---------- Records for the exercise
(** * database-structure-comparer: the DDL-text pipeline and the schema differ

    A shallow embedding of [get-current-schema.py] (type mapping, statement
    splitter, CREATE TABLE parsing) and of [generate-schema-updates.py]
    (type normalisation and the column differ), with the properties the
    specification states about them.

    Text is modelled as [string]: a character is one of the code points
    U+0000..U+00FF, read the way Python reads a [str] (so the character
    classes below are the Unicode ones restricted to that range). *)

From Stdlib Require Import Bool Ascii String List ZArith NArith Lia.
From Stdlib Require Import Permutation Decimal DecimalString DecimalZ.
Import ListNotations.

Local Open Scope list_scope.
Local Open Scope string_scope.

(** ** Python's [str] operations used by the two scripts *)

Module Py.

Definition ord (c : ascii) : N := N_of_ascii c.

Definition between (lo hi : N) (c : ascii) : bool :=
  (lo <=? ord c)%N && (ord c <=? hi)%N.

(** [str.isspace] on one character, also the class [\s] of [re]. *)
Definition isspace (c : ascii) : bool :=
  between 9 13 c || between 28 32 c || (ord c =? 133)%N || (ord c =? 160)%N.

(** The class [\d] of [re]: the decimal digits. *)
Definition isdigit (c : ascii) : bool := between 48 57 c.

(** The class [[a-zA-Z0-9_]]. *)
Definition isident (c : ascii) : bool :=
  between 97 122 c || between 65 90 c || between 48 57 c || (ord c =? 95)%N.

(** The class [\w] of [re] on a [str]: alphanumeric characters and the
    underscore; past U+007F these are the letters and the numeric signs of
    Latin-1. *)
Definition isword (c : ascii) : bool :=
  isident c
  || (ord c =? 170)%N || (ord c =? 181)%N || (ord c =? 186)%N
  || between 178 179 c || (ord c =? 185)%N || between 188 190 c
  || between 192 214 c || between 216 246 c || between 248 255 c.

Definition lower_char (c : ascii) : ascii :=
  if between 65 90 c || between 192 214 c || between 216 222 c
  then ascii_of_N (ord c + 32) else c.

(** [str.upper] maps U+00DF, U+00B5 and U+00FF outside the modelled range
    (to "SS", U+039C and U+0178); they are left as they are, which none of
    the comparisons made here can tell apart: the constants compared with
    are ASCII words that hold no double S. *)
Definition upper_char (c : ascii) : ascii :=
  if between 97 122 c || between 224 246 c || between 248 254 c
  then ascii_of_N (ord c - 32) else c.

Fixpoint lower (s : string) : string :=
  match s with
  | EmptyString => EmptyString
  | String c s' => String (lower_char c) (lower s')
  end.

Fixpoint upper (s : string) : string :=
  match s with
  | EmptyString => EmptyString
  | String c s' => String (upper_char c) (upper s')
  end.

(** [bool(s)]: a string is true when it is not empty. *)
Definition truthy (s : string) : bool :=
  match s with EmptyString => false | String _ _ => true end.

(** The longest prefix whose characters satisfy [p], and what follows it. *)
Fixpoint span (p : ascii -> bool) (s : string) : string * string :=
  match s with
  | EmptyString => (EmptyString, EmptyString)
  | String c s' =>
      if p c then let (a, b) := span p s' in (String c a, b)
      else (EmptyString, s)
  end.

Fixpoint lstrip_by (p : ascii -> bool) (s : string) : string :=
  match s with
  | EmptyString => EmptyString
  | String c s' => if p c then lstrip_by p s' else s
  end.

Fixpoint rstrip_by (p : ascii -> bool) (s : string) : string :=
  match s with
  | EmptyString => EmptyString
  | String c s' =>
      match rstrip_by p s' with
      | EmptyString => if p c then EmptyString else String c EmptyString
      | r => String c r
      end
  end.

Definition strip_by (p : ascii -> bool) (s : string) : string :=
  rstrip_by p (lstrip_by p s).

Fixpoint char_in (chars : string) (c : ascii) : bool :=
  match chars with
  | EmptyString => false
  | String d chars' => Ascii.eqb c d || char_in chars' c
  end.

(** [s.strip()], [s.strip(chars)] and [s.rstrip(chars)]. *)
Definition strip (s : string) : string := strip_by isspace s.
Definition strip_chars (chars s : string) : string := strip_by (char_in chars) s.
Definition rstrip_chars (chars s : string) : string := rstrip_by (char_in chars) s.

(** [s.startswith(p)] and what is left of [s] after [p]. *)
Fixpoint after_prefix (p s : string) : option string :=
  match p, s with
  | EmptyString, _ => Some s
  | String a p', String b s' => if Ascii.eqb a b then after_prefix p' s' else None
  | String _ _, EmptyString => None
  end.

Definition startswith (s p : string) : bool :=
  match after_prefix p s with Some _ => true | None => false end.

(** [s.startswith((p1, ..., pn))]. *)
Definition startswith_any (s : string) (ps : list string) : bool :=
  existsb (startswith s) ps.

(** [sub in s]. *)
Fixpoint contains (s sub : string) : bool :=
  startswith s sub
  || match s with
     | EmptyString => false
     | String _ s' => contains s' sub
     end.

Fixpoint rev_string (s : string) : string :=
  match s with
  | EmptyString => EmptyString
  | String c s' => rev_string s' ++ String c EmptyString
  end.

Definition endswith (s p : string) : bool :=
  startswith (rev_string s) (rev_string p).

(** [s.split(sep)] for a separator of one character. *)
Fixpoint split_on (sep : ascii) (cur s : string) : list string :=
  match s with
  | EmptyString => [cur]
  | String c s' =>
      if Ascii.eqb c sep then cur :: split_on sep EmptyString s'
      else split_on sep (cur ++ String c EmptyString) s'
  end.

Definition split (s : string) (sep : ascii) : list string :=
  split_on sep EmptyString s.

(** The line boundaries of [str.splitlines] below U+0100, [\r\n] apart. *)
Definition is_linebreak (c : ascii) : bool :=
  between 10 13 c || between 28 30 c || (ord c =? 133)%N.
--------------------
> **Work order**:
Above are some records; repeat all of them exactly.

> **Task response**:
(** * database-structure-comparer: the DDL-text pipeline and the schema differ

    A shallow embedding of [get-current-schema.py] (type mapping, statement
    splitter, CREATE TABLE parsing) and of [generate-schema-updates.py]
    (type normalisation and the column differ), with the properties the
    specification states about them.

    Text is modelled as [string]: a character is one of the code points
    U+0000..U+00FF, read the way Python reads a [str] (so the character
    classes below are the Unicode ones restricted to that range). *)

From Stdlib Require Import Bool Ascii String List ZArith NArith Lia.
From Stdlib Require Import Permutation Decimal DecimalString DecimalZ.
Import ListNotations.

Local Open Scope list_scope.
Local Open Scope string_scope.

(** ** Python's [str] operations used by the two scripts *)

Module Py.

Definition ord (c : ascii) : N := N_of_ascii c.

Definition between (lo hi : N) (c : ascii) : bool :=
  (lo <=? ord c)%N && (ord c <=? hi)%N.

(** [str.isspace] on one character, also the class [\s] of [re]. *)
Definition isspace (c : ascii) : bool :=
  between 9 13 c || between 28 32 c || (ord c =? 133)%N || (ord c =? 160)%N.

(** The class [\d] of [re]: the decimal digits. *)
Definition isdigit (c : ascii) : bool := between 48 57 c.

(** The class [[a-zA-Z0-9_]]. *)
Definition isident (c : ascii) : bool :=
  between 97 122 c || between 65 90 c || between 48 57 c || (ord c =? 95)%N.

(** The class [\w] of [re] on a [str]: alphanumeric characters and the
    underscore; past U+007F these are the letters and the numeric signs of
    Latin-1. *)
Definition isword (c : ascii) : bool :=
  isident c
  || (ord c =? 170)%N || (ord c =? 181)%N || (ord c =? 186)%N
  || between 178 179 c || (ord c =? 185)%N || between 188 190 c
  || between 192 214 c || between 216 246 c || between 248 255 c.

Definition lower_char (c : ascii) : ascii :=
  if between 65 90 c || between 192 214 c || between 216 222 c
  then ascii_of_N (ord c + 32) else c.

(** [str.upper] maps U+00DF, U+00B5 and U+00FF outside the modelled range
    (to "SS", U+039C and U+0178); they are left as they are, which none of
    the comparisons made here can tell apart: the constants compared with
    are ASCII words that hold no double S. *)
Definition upper_char (c : ascii) : ascii :=
  if between 97 122 c || between 224 246 c || between 248 254 c
  then ascii_of_N (ord c - 32) else c.

Fixpoint lower (s : string) : string :=
  match s with
  | EmptyString => EmptyString
  | String c s' => String (lower_char c) (lower s')
  end.

Fixpoint upper (s : string) : string :=
  match s with
  | EmptyString => EmptyString
  | String c s' => String (upper_char c) (upper s')
  end.

(** [bool(s)]: a string is true when it is not empty. *)
Definition truthy (s : string) : bool :=
  match s with EmptyString => false | String _ _ => true end.

(** The longest prefix whose characters satisfy [p], and what follows it. *)
Fixpoint span (p : ascii -> bool) (s : string) : string * string :=
  match s with
  | EmptyString => (EmptyString, EmptyString)
  | String c s' =>
      if p c then let (a, b) := span p s' in (String c a, b)
      else (EmptyString, s)
  end.

Fixpoint lstrip_by (p : ascii -> bool) (s : string) : string :=
  match s with
  | EmptyString => EmptyString
  | String c s' => if p c then lstrip_by p s' else s
  end.

Fixpoint rstrip_by (p : ascii -> bool) (s : string) : string :=
  match s with
  | EmptyString => EmptyString
  | String c s' =>
      match rstrip_by p s' with
      | EmptyString => if p c then EmptyString else String c EmptyString
      | r => String c r
      end
  end.

Definition strip_by (p : ascii -> bool) (s : string) : string :=
  rstrip_by p (lstrip_by p s).

Fixpoint char_in (chars : string) (c : ascii) : bool :=
  match chars with
  | EmptyString => false
  | String d chars' => Ascii.eqb c d || char_in chars' c
  end.

(** [s.strip()], [s.strip(chars)] and [s.rstrip(chars)]. *)
Definition strip (s : string) : string := strip_by isspace s.
Definition strip_chars (chars s : string) : string := strip_by (char_in chars) s.
Definition rstrip_chars (chars s : string) : string := rstrip_by (char_in chars) s.

(** [s.startswith(p)] and what is left of [s] after [p]. *)
Fixpoint after_prefix (p s : string) : option string :=
  match p, s with
  | EmptyString, _ => Some s
  | String a p', String b s' => if Ascii.eqb a b then after_prefix p' s' else None
  | String _ _, EmptyString => None
  end.

Definition startswith (s p : string) : bool :=
  match after_prefix p s with Some _ => true | None => false end.

(** [s.startswith((p1, ..., pn))]. *)
Definition startswith_any (s : string) (ps : list string) : bool :=
  existsb (startswith s) ps.

(** [sub in s]. *)
Fixpoint contains (s sub : string) : bool :=
  startswith s sub
  || match s with
     | EmptyString => false
     | String _ s' => contains s' sub
     end.

Fixpoint rev_string (s : string) : string :=
  match s with
  | EmptyString => EmptyString
  | String c s' => rev_string s' ++ String c EmptyString
  end.

Definition endswith (s p : string) : bool :=
  startswith (rev_string s) (rev_string p).

(** [s.split(sep)] for a separator of one character. *)
Fixpoint split_on (sep : ascii) (cur s : string) : list string :=
  match s with
  | EmptyString => [cur]
  | String c s' =>
      if Ascii.eqb c sep then cur :: split_on sep EmptyString s'
      else split_on sep (cur ++ String c EmptyString) s'
  end.

Definition split (s : string) (sep : ascii) : list string :=
  split_on sep EmptyString s.

(** The line boundaries of [str.splitlines] below U+0100, [\r\n] apart. *)
Definition is_linebreak (c : ascii) : bool :=
  between 10 13 c || between 28 30 c || (ord c =? 133)%N.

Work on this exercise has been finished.